悲しむ人が少しでも楽になるように。
ひとりで抱え込まないでほしいのです。
私がそうだったから。
13歳の時に母が病気で亡くなり、周りには片親の人が誰もいなくて、数年間、母親がいないことを隠していました。
『あの子は母親がいないから〇〇もできない』
と言われるのが一番辛かった。
母が亡くなった時、数百万の借金があることがわかり、生活は一変。
父は懸命に働き、借金を返し、そして私を高校に行かせてくれました。
友達にも先生にも、自分のことは自分で解決しなければならない、そう思い、何があっても誰にも相談せず、1人で抱えていました。
頑張りすぎて、イライラしたり、周りに当たってしまったり、でも、穏やかに過ごせている時もあり、どれが本当の自分なんだろうと、わからなくなって悩んだこともありました。
そんな私を助けてくれた大人の人もいました。
人生を変えてくれた人もいました。
そして、節目節目にいて助けてくれたのは、ペットの存在。
犬、猫、うさぎ、鳥、亀、ハムスターなどなど。(みんなダブってはいません)
人から譲り受けたり、拾ったりした子たち。
彼らが私にとって、どれだけ慰めになったかわかりません。
父が病気で倒れたのは、私が21歳の時でした。
それまで朝も夜も、働き続け、借金を返しました。
私は働きながら准看護学校を卒業したばかり。
父が、灯りを消した仏壇のある部屋で、私の准看護師の免許証を泣きながら見つめていた姿は、今でも忘れられません。

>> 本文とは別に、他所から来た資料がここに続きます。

Lemma sort_index_in_date_order by_date rows :
  in_date_order by_date rows -> sort_index rows = by_date.
Proof.
  intros [Hp Hs]. apply date_order_unique; [exact Hs | apply sort_index_sorted |].
  rewrite Hp. symmetry. apply sort_index_perm.
Qed.

(** *** The entries of the lock dictionary *)

Lemma fill_lock_dict_other roll thr W zones frame rows : forall i acc d,
  (forall r, r ∈ rows -> w_date r <> d) ->
  fill_lock_dict roll thr W zones frame i rows acc !! d = acc !! d.
Proof.
  induction rows as [|r rest IH]; intros i acc d Hd; simpl; [reflexivity|].
  rewrite IH by (intros x Hx; apply Hd; now right).
  apply lookup_insert_ne. apply Hd. left.
Qed.

(** The entry of a date is computed at the row of that date. *)
Lemma fill_lock_dict_lookup roll thr W zones frame (k : nat) : forall rows i acc r,
  StronglySorted (fun a b => (w_date a < w_date b)%Z) rows ->
  rows !! k = Some r ->
  fill_lock_dict roll thr W zones frame i rows acc !! w_date r
  = Some (lock_row roll thr W zones frame (i + k)).
Proof.
  induction k as [|k IH]; intros rows i acc r Hs Hk;
    (destruct rows as [|x rest]; [discriminate|]);
    apply StronglySorted_inv in Hs as [Hs Hx]; cbn in Hk; cbn [fill_lock_dict].
  - injection Hk as ->. rewrite fill_lock_dict_other.
    + rewrite Nat.add_0_r. now rewrite lookup_insert_eq.
    + rewrite Forall_forall in Hx. intros y Hy. specialize (Hx y Hy).
      simpl in Hx. lia.
  - replace (i + S k)%nat with (S i + k)%nat by lia. now apply IH.
Qed.

Lemma lock_row_lookup roll thr W zones frame i z :
  z ∈ zones ->
  lock_row roll thr W zones frame i !! z = Some (is_locked roll thr W frame z i).
Proof.
  unfold lock_row. generalize (∅ : gmap string bool).
  induction zones as [|z0 zones IH]; intros m Hz; [now apply elem_of_nil in Hz|].
  simpl. destruct (decide (z ∈ zones)) as [Hin|Hnin]; [now apply IH|].
  apply elem_of_cons in Hz as [->|Hz]; [|contradiction].
  clear IH. revert m. induction zones as [|z1 zones IH]; intros m; simpl.
  - now rewrite lookup_insert_eq.
  - apply not_elem_of_cons in Hnin as [Hne Hnin].
    rewrite insert_insert_ne by congruence. now apply IH.
Qed.

(** The flag read for the date of row [i] of the table in date order. *)
Lemma rain_locked_at haversine_distance roll cfg stps farms weather demand
    by_date (i : nat) r z :
  in_date_order by_date (w_rows weather) ->
  by_date !! i = Some r ->
  z ∈ w_zones weather ->
  rain_locked (init haversine_distance roll cfg stps farms weather demand) (w_date r) z
  = is_locked roll (rain_lock_threshold_mm cfg) (forecast_window_days cfg) by_date z i.
Proof.
  intros Ho Hi Hz. unfold rain_locked, init, _compute_rain_lock_matrix. simpl.
  rewrite (sort_index_in_date_order _ _ Ho).
  rewrite (fill_lock_dict_lookup _ _ _ _ _ i by_date 0%nat ∅ r (proj2 Ho) Hi). simpl.
  now rewrite lock_row_lookup.
Qed.

(** *** The window by rows and the window by dates *)

(** With a reading in every row, the readings of a window are those of
    its rows. *)
Lemma window_readings_full W frame i z :
  (forall r, r ∈ frame -> is_Some (w_rain r !! z)) ->
  window_readings W frame i z = map (fun r => get0 (w_rain r) z) (take W (drop i frame)).
Proof.
  intros Hall. unfold window_readings.
  assert (Hsub : forall r, r ∈ take W (drop i frame) -> is_Some (w_rain r !! z)).
  { intros r Hr. apply Hall. apply (subseteq_drop i). now apply (subseteq_take W). }
  induction (take W (drop i frame)) as [|r rest IH]; [reflexivity|].
  destruct (Hsub r (list_elem_of_here _ _)) as [v Hv].
  cbn [omap list_omap map]. unfold get0 at 1. rewrite Hv. simpl. f_equal.
  apply IH. intros x Hx. apply Hsub. now right.
Qed.

Lemma rainfall_skip r rest d z :
  w_date r <> d -> rainfall (r :: rest) d z = rainfall rest d z.
Proof.
  intros Hne. unfold rainfall. simpl.
  destruct (Z.eqb_spec (w_date r) d); [contradiction | reflexivity].
Qed.

Lemma rainfall_drop (k : nat) : forall rows d0 d z,
  consecutive_from d0 rows -> (d0 + Z.of_nat k <= d)%Z ->
  rainfall rows d z = rainfall (drop k rows) d z.
Proof.
  induction k as [|k IH]; intros rows d0 d z Hc Hd; [now rewrite drop_0|].
  destruct rows as [|r rest]; [reflexivity|].
  apply consecutive_cons in Hc as [Hr Hc]. simpl.
  rewrite rainfall_skip by lia. apply (IH rest (d0 + 1)%Z); [exact Hc | lia].
Qed.

Lemma map_rainfall_skip r rest z (m : nat) : forall a,
  (w_date r < a)%Z ->
  map (fun d' => rainfall (r :: rest) d' z) (seqZ a (Z.of_nat m))
  = map (fun d' => rainfall rest d' z) (seqZ a (Z.of_nat m)).
Proof.
  induction m as [|m IH]; intros a Ha; [reflexivity|].
  rewrite seqZ_cons by lia. simpl.
  replace (Z.pred (Z.of_nat (S m))) with (Z.of_nat m) by lia.
  rewrite rainfall_skip by lia. f_equal. apply IH. lia.
Qed.

(** The window by dates is the window by rows. *)
Lemma window_by_dates z : forall rows d0 (W : nat),
  consecutive_from d0 rows ->
  map (fun d' => rainfall rows d' z) (seqZ d0 (Z.of_nat (Nat.min W (length rows))))
  = map (fun r => get0 (w_rain r) z) (take W rows).
Proof.
  induction rows as [|r rest IH]; intros d0 W Hc.
  - rewrite Nat.min_0_r. destruct W; reflexivity.
  - destruct W as [|W]; [reflexivity|].
    apply consecutive_cons in Hc as [Hr Hc].
    simpl length. rewrite <- Nat.succ_min_distr.
    rewrite seqZ_cons by lia. simpl.
    replace (Z.pred (Z.of_nat (S (Nat.min W (length rest)))))
      with (Z.of_nat (Nat.min W (length rest))) by lia.
    f_equal.
    + unfold rainfall. simpl. rewrite Hr, Z.eqb_refl. reflexivity.
    + replace (Z.succ d0) with (d0 + 1)%Z by lia.
      rewrite map_rainfall_skip by lia. now apply IH.
Qed.

Lemma sorted_find_none (rows : list WeatherRow) d :
  List.find (fun r => (w_date r =? d)%Z) rows = None ->
  forall r, r ∈ rows -> w_date r <> d.
Proof.
  intros E r Hr. apply list_elem_of_In in Hr.
  pose proof (find_none _ _ E r Hr) as H. simpl in H. lia.
Qed.

(** The reading of a date does not depend on the order of the rows when
    there is one row a date. *)
Lemma rainfall_in_date_order by_date rows d z :
  in_date_order by_date rows -> rainfall rows d z = rainfall by_date d z.
Proof.
  intros [Hp Hs].
  assert (Hone : forall a b, a ∈ by_date -> b ∈ by_date -> w_date a = w_date b -> a = b).
  { clear Hp. induction Hs as [|x l Hs IH Hx]; intros a b Ha Hb E;
      [now apply elem_of_nil in Ha|].
    rewrite Forall_forall in Hx.
    apply elem_of_cons in Ha as [->|Ha]; apply elem_of_cons in Hb as [->|Hb].
    - reflexivity.
    - specialize (Hx _ Hb). simpl in Hx. lia.
    - specialize (Hx _ Ha). simpl in Hx. lia.
    - now apply IH. }
  unfold rainfall.
  destruct (List.find (fun r => (w_date r =? d)%Z) rows) as [a|] eqn:Ea;
    destruct (List.find (fun r => (w_date r =? d)%Z) by_date) as [b|] eqn:Eb.
  - apply find_some in Ea as [Ha Da]. apply find_some in Eb as [Hb Db].
    apply list_elem_of_In in Ha, Hb. rewrite <- Hp in Ha.
    rewrite (Hone a b Ha Hb) by lia. reflexivity.
  - apply find_some in Ea as [Ha Da]. apply list_elem_of_In in Ha.
    rewrite <- Hp in Ha. pose proof (sorted_find_none _ _ Eb a Ha). lia.
  - apply find_some in Eb as [Hb Db]. apply list_elem_of_In in Hb.
    rewrite Hp in Hb. pose proof (sorted_find_none _ _ Ea b Hb). lia.
  - reflexivity.
Qed.

(** On a table with a row for every day, the readings of the row window
    are the readings of the days [d .. d+W-1] up to the last date. *)
Lemma window_sum_by_dates by_date rows d0 (i : nat) r (W : nat) z :
  in_date_order by_date rows ->
  consecutive_from d0 by_date ->
  (forall x, x ∈ by_date -> is_Some (w_rain x !! z)) ->
  by_date !! i = Some r ->
  Qsum (window_readings W by_date i z)
  == forward_window_sum rows (w_date r) W (d0 + Z.of_nat (length by_date) - 1) z.
Proof.
  intros Ho Hc Hall Hi.
  pose proof (lookup_lt_Some _ _ _ Hi) as Hlt.
  pose proof (consecutive_lookup _ _ _ _ Hc Hi) as Ed.
  rewrite (window_readings_full _ _ _ _ Hall).
  unfold forward_window_sum.
  replace (Z.min (Z.of_nat W) (d0 + Z.of_nat (length by_date) - 1 - w_date r + 1))
    with (Z.of_nat (Nat.min W (length (drop i by_date))))
    by (rewrite length_drop; lia).
  pose proof (consecutive_drop i d0 by_date Hc) as Hck.
  rewrite <- (window_by_dates z (drop i by_date) (d0 + Z.of_nat i)%Z W Hck).
  rewrite <- Ed.
  assert (Emap :
    map (fun d' => rainfall (drop i by_date) d' z)
      (seqZ (w_date r) (Z.of_nat (Nat.min W (length (drop i by_date)))))
    = map (fun d' => rainfall rows d' z)
        (seqZ (w_date r) (Z.of_nat (Nat.min W (length (drop i by_date)))))).
  { apply map_ext_in. intros a Ha.
    rewrite (rainfall_in_date_order by_date rows a z Ho). symmetry.
    apply (rainfall_drop i by_date d0); [exact Hc|].
    apply list_elem_of_In, elem_of_seqZ in Ha. lia. }
  rewrite Emap. reflexivity.
Qed.

End RainLock.



(** On the sample, zone Z2, at 7 mm a day, is locked on the first day
    (35 mm ahead) and open on the last (7 mm ahead: one day remains in
    the window). *)
Example rain_lock_first_day : DataManager.rain_locked Sample.dm Sample.day1 "Z2" = true.
Proof. vm_compute; reflexivity. Qed.

Example rain_lock_last_day :
  DataManager.rain_locked Sample.dm (Sample.day1 + 364)%Z "Z2" = false.
Proof. vm_compute; reflexivity. Qed.

(** ** The reconciler: per-farm aggregation *)

Section Aggregation.
Import Metrics.

Lemma tons_to_snoc f rows e :
  tons_to f (rows ++ [e])
  == tons_to f rows + (if String.eqb (ev_farm_id e) f then tons_delivered e else 0).
Proof.
  unfold tons_to. rewrite List.filter_app, map_app, Qsum_app.
  cbn [List.filter].
  destruct (String.eqb (ev_farm_id e) f); cbn [map]; rewrite ?Qsum_cons;
    change (Qsum []) with 0; lra.
Qed.

Lemma tons_to_absent f rows :
  (forall row, row ∈ rows -> ev_farm_id row <> f) -> tons_to f rows = 0.
Proof.
  intros Habs. unfold tons_to.
  replace (List.filter (fun e => String.eqb (ev_farm_id e) f) rows) with (@nil Event);
    [reflexivity|].
  symmetry. induction rows as [|r rows IH]; [reflexivity|].
  simpl. destruct (String.eqb_spec (ev_farm_id r) f) as [E|_].
  - exfalso. exact (Habs r (list_elem_of_here _ _) E).
  - apply IH. intros row Hrow. apply Habs. now right.
Qed.

Lemma add_total_keys k v l k' :
  k' ∈ map fst (add_total k v l) <-> k' = k \/ k' ∈ map fst l.
Proof.
  induction l as [|[k0 v0] l IH]; simpl.
  - rewrite list_elem_of_singleton, elem_of_nil. tauto.
  - destruct (String.eqb_spec k0 k) as [->|Hne]; simpl.
    + rewrite !elem_of_cons. tauto.
    + rewrite !elem_of_cons, IH. tauto.
Qed.

Lemma add_total_NoDup k v l : NoDup (map fst l) -> NoDup (map fst (add_total k v l)).
Proof.
  induction l as [|[k0 v0] l IH]; simpl; intros Hnd.
  - apply NoDup_singleton.
  - apply NoDup_cons in Hnd as [Hnin Hnd].
    destruct (String.eqb_spec k0 k) as [->|Hne]; simpl.
    + apply NoDup_cons. split; assumption.
    + apply NoDup_cons. split; [|now apply IH].
      rewrite add_total_keys. intros [E|Hin]; [congruence | contradiction].
Qed.

Lemma add_total_elem k v l f t :
  NoDup (map fst l) ->
  (f, t) ∈ add_total k v l ->
  (f <> k /\ (f, t) ∈ l)
  \/ (f = k /\ exists t0, (k, t0) ∈ l /\ t = t0 + v)
  \/ (f = k /\ (k ∉ map fst l) /\ t = v).
Proof.
  induction l as [|[k0 v0] l IH]; simpl; intros Hnd Hin.
  - apply list_elem_of_singleton in Hin as [= -> ->].
    right. right. split; [reflexivity|]. split; [apply not_elem_of_nil | reflexivity].
  - apply NoDup_cons in Hnd as [Hnin Hnd].
    destruct (String.eqb_spec k0 k) as [->|Hne].
    + apply elem_of_cons in Hin as [[= -> ->]|Hin].
      * right. left. split; [reflexivity|]. exists v0. split; [left | reflexivity].
      * left. split; [|now right].
        intros ->. apply Hnin. apply list_elem_of_In, in_map_iff.
        exists (k, t). split; [reflexivity | now apply list_elem_of_In].
    + apply elem_of_cons in Hin as [[= -> ->]|Hin].
      * left. split; [exact Hne | left].
      * destruct (IH Hnd Hin) as [[H1 H2]|[(H1 & t0 & H2 & H3)|(H1 & H2 & H3)]].
        -- left. split; [exact H1 | now right].
        -- right. left. split; [exact H1|]. exists t0. split; [now right | exact H3].
        -- right. right. split; [exact H1|]. split; [|exact H3].
           rewrite not_elem_of_cons. split; [congruence | exact H2].
Qed.

Lemma sums_of_step acc done row :
  sums_of acc done ->
  sums_of (add_total (ev_farm_id row) (tons_delivered row) acc) (done ++ [row]).
Proof.
  intros (Hnd & Hkeys & Hsum). split; [now apply add_total_NoDup|]. split.
  - intros r Hr. rewrite add_total_keys.
    apply elem_of_app in Hr as [Hr|Hr]; [right; now apply Hkeys|].
    apply list_elem_of_singleton in Hr as ->. now left.
  - intros f t Hin. rewrite tons_to_snoc.
    apply add_total_elem in Hin
      as [[H1 H2]|[(-> & t0 & H2 & ->)|(-> & H2 & ->)]]; [| | |exact Hnd].
    + destruct (Hsum f t H2) as (E & r & Hr & Hf).
      destruct (String.eqb_spec (ev_farm_id row) f) as [E'|_]; [congruence|].
      split; [rewrite E; lra|]. exists r. split; [apply elem_of_app; now left | exact Hf].
    + destruct (Hsum _ t0 H2) as (E & _). rewrite String.eqb_refl.
      split; [rewrite E; lra|].
      exists row. split; [apply elem_of_app; right; left | reflexivity].
    + rewrite String.eqb_refl. rewrite tons_to_absent.
      * split; [lra|].
        exists row. split; [apply elem_of_app; right; left | reflexivity].
      * intros r Hr E. apply H2. rewrite <- E. now apply Hkeys.
Qed.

父が働けなくなったことで、世間知らずの私が、世帯主となりました。
その後、勤めた病院での経験から、終末期看護を目指したいと思いましたが、准看護師のままでは難しいため断念しました。
結婚して、1人目を出産後、父が亡くなりました。
その後、2人目を出産したタイミングで、正看護学校へ入学しました。
『あなたは、自分のこと、好きですか?』
副校長がみんなに質問をしました。
『自分のことが嫌いな人に、人の看護はできません』
私は、ずーっと自分が嫌いでした。
私はハッとしました。
「その通りだ。
私は変わらなくてはいけない。」
そう決心した。
その後、たくさんの経験や出会いの中で、徐々に変わっていきました。
私は、これまで助けてくれた人たちや動物たちに、恩返しをしたい。
そして、私のように誰にも相談できず、ひとりで抱えてしまっている方が、少しでも楽になれるようにお手伝いがしたいと思っています。
介護・看取り・死別。
どれも大切な時間です。
そして、息の抜けない期間でもあり、
知らず知らずのうちに、心と体にストレスが溜まっていきます。
それは、人であっても、動物であっても同じです。
だって、あなたの大切な、かけがえのない家族なのですから。
それらを経験し、
理由ははっきりしないけれど、
体調がすぐれない、眠れない、食欲がない。
そんな日が続いている方へ。
心の苦しみや哀しみ、喪失感を抱え、
誰かに聞いてもらいたいのに、
話していいのか分からなくなってしまった方へ。
ここは、
寄り添い、耳を傾け、
無理に答えを出さず、
その方のペースを大切にする場所です。
ちょっとカフェに寄るような感覚で、
静かに、ホッと一息つける時間を
過ごしていただけたら嬉しいです。